Loose 'Panel' left swinging with leaden D'Arcy
THE PANEL (RTE1)
BUYER BEWARE! (RTE1)
I like the panel, by which I mean the people who make up The Panel. Colin Murphy and Neil Delamere are very funny, very likeable comedians.
I just wish, wish, WISH (I'm saying it three times in the hope it might come true) that the finished product was sharper, tighter and funnier,.
Originally, The Panel was a wholesale steal from Have I Got News For You, and there's nothing wrong with that. If you must steal, steal from the best -- but make sure you get the good stuff.
Unfortunately, The Panel has mostly been turning up loose change and pocket fluff. The departure of regular host Dara O Briain has left the show swinging in the wind a little.
There's no structure, no discipline. Most of the time Neil Delamere, who's good at thinking on his feet, seems to be the only person in the group who knows how a show like this is supposed to work.
Otherwise, it's just a bunch of comedians vying with one another to see who can squeeze in the best 10pc of their stand-up act. Jokes are shoehorned into the exchanges on flimsy pretexts.
It makes for a shabby 50 minutes, which is too long for this programme, and it felt longer in the hands of guest host Ray D'Arcy, who was dour, leaden, hesitant and humourless throughout. He seemed to think he was presenting a straight current affairs programme.
Even guest Kevin Myers, whose earnest presence could chill the mood of a funeral, had to remind D'Arcy during a long-winded, laugh-free exchange that he doesn't always intend his columns to be taken seriously. Sometimes he's just having a laugh, which is more than you can say for Ray or The Panel at the moment.
There wasn't much humour, or much of anything, in Buyer Beware!, an uneven new consumer affairs series with Philip Boucher-Hayes that falls somewhere between Watchdog and The Cook Report, without nosing close to either.
Boucher-Hayes was on the trail of bogus charity-clothes collectors, the ones who shove those suspect-looking sacks through your letterbox. The clothes end up in Eastern Europe, where they can fetch €40 per bag.

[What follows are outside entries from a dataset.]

(** [Tree::remove] of a node of the tree returns the node; the links are
    consistent again, and the node is still in the store, without a parent
    and no longer among the roots. *)
Lemma Tree_remove_spec h t node n fuel :
  links_flat h t → height_le h n → (n ≤ fuel)%nat →
  (∃ nd, h !! node = Some nd ∧ (parent nd = None → node ∈ roots t)) →
  ∃ h' t', Tree_remove fuel (Some node) h t = Some (Some node, h', t')
           ∧ links_ok h' t'
           ∧ (∃ nd', h' !! node = Some nd' ∧ parent nd' = None)
           ∧ (node ∉ roots t').
Proof.
  intros Hflat Hh Hfuel (nd & Hnd & Hroot).
  pose proof Hflat as (Hv & Hp & Hsz).
  assert (Hown : ∃ v j, vec_of h t (parent nd) = Some v ∧ v !! j = Some node
                        ∧ parent_index nd = Z.of_nat j).
  { destruct (parent nd) as [p|] eqn:Hpar.
    - destruct (Hp _ _ _ Hnd Hpar) as (v & Hvec & Hin).
      apply list_elem_of_lookup_1 in Hin as [j Hj].
      destruct (Hv _ _ _ _ Hvec Hj) as (nd' & Hnd' & _ & Hpi).
      exists v, j. split_and!; [done|done|congruence].
    - apply list_elem_of_lookup_1 in Hroot as [j Hj]; [|done].
      destruct (Hv None _ _ _ eq_refl Hj) as (nd' & Hnd' & _ & Hpi).
      exists (roots t), j. split_and!; [done|done|congruence]. }
  destruct Hown as (v & j & Hvec & Hj & Hpi).
  pose proof (lookup_lt_Some _ _ _ Hj) as Hjlt.
  pose proof (Hsz _ _ Hvec) as Hvsz.
  assert (Hlen' : vec_size (delete j v) = vec_size v - 1).
  { unfold vec_size. rewrite length_delete by eauto. lia. }
  unfold Tree_remove. rewrite Hnd. simpl.
  destruct (parent nd) as [p|] eqn:Hpar.
  - simpl in Hvec. destruct (h !! p) as [pd|] eqn:Hpd; [|done].
    simpl in Hvec. injection Hvec as <-. simpl.
    assert (Hpn : p ≠ node).
    { intros ->. eapply (ranked_irrefl (kids_of h) n node).
      - apply Hh. eauto.
      - rewrite (kids_of_lookup _ _ _ Hpd). by eapply list_elem_of_lookup_2. }
    rewrite Hpi, vec_erase_Some by done. simpl.
    rewrite (lookup_insert_ne _ p node) by done. rewrite Hnd. simpl.
    rewrite lookup_insert_eq. simpl. rewrite Hpi.
    set (v' := delete j (children pd)) in *.
    set (he := <[p := set_children v' pd]> h).
    assert (Hdom : ∀ q, is_Some (h !! q) → is_Some (he !! q)).
    { intros q [qd Hq]. unfold he. destruct (decide (p = q)) as [->|?].
      - rewrite lookup_insert_eq. eauto.
      - rewrite lookup_insert_ne by done. eauto. }
    destruct (detach_ready h t (Some p) node (children pd) j he)
      as (Hnd' & Hall' & Hnode'); [done|by simpl; rewrite Hpd|done|done|].
    destruct (shift_down_from_spec v' (Z.of_nat j) he)
      as (hs & -> & Hfr & Hsh);
      [unfold vec_size in *; lia|unfold vec_size in *; lia|done|done|].
    simpl.
    rewrite Nat2Z.id in Hfr.
    assert (Hns : hs !! node = Some nd).
    { rewrite Hfr.
      - unfold he. by rewrite lookup_insert_ne.
      - intros Hin. apply Hnode'. by eapply elem_of_drop_1. }
    rewrite (modify_Some _ _ _ _ Hns). simpl.
    rewrite (modify_Some node _ _ _ (lookup_insert_eq _ _ _)). simpl.
    rewrite insert_insert_eq.
    set (h1 := <[node := set_parent_index (-1) (set_parent None nd)]> hs).
    assert (Hspec : detach_spec h t (Some p) node j (children pd) h1 t).
    { apply (detach_struct h t (Some p) node j (children pd) he hs h1 t);
        try done.
      - simpl. by rewrite Hpd.
      - intros q qd Hq. unfold he. destruct (decide (p = q)) as [->|?].
        + rewrite lookup_insert_eq. eexists. split_and!; try done.
          all: by simplify_eq.
        + rewrite lookup_insert_ne by done. eauto.
      - intros q. unfold he. destruct (decide (p = q)) as [->|?]; [eauto|].
        by rewrite lookup_insert_ne.
      - simpl. unfold he. by rewrite lookup_insert_eq.
      - intros jj c Hjj Hle. apply (Hsh jj); [done|lia].
      - intros q Hq. unfold h1. by rewrite lookup_insert_ne.
      - exists nd, (set_parent_index (-1) (set_parent None nd)).
        unfold h1. rewrite lookup_insert_eq. done. }
    destruct (finish_detach h1 t n fuel node) as (h' & -> & Hok & Hafter).
    + eapply detach_links_flat; [exact Hflat| |exact Hj|exact Hspec].
      simpl. by rewrite Hpd.
    + eapply detach_height; [exact Hspec| |done]. simpl. by rewrite Hpd.
    + done.
    + eexists. unfold h1. rewrite lookup_insert_eq. done.
    + exists h', t. split_and!; try done.
      intros Hin. apply list_elem_of_lookup_1 in Hin as [i Hi].
      destruct (Hv None (roots t) i node eq_refl Hi) as (nd0 & Hnd0 & Hp0 & _).
      congruence.
  - simpl in Hvec. injection Hvec as <-. simpl.
    rewrite Hpi, vec_erase_Some by done. simpl.
    set (v' := delete j (roots t)) in *.
    destruct (detach_ready h t None node (roots t) j h)
      as (Hnd' & Hall' & Hnode'); [done..|].
    destruct (shift_down_from_spec v' (Z.of_nat j) h)
      as (hs & -> & Hfr & Hsh);
      [unfold vec_size in *; lia|unfold vec_size in *; lia|done|done|].
    simpl.
    rewrite Nat2Z.id in Hfr.
    assert (Hns : hs !! node = Some nd).
    { rewrite Hfr; [done|].
      intros Hin. apply Hnode'. by eapply elem_of_drop_1. }
    assert (Hspec : detach_spec h t None node j (roots t) hs (mkTree v')).
    { apply (detach_struct h t None node j (roots t) h hs hs (mkTree v'));
        try done.
      - intros q qd Hq. eauto.
      - intros jj c Hjj Hle. apply (Hsh jj); [done|lia].
      - by exists nd, nd. }
    destruct (finish_detach hs (mkTree v') n fuel node)
      as (h' & -> & Hok & Hafter).
    + eapply detach_links_flat; [exact Hflat| |exact Hj|exact Hspec]. done.
    + eapply detach_height; [exact Hspec|done|done].
    + done.
    + eauto.
    + by exists h', (mkTree v').
Qed.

The real money is to be made raiding charity clothes banks, which gangsters do by slipping a small child through the hatch to pass out the bags. Boucher-Hayes claims the child is often left in there overnight.
Boucher-Hayes put a tracking device into a jacket and staked out a clothes bank. He caught up with the culprits and retrieved his jacket in a van full of bags belonging to charities such as Enable Ireland and the St Vincent de Paul.
Since the gardai are currently powerless to do anything about it, the programme ultimately had a half-hearted feel and you couldn't help thinking that if some people are gullible enough to fall for such obvious scams, they can't complain.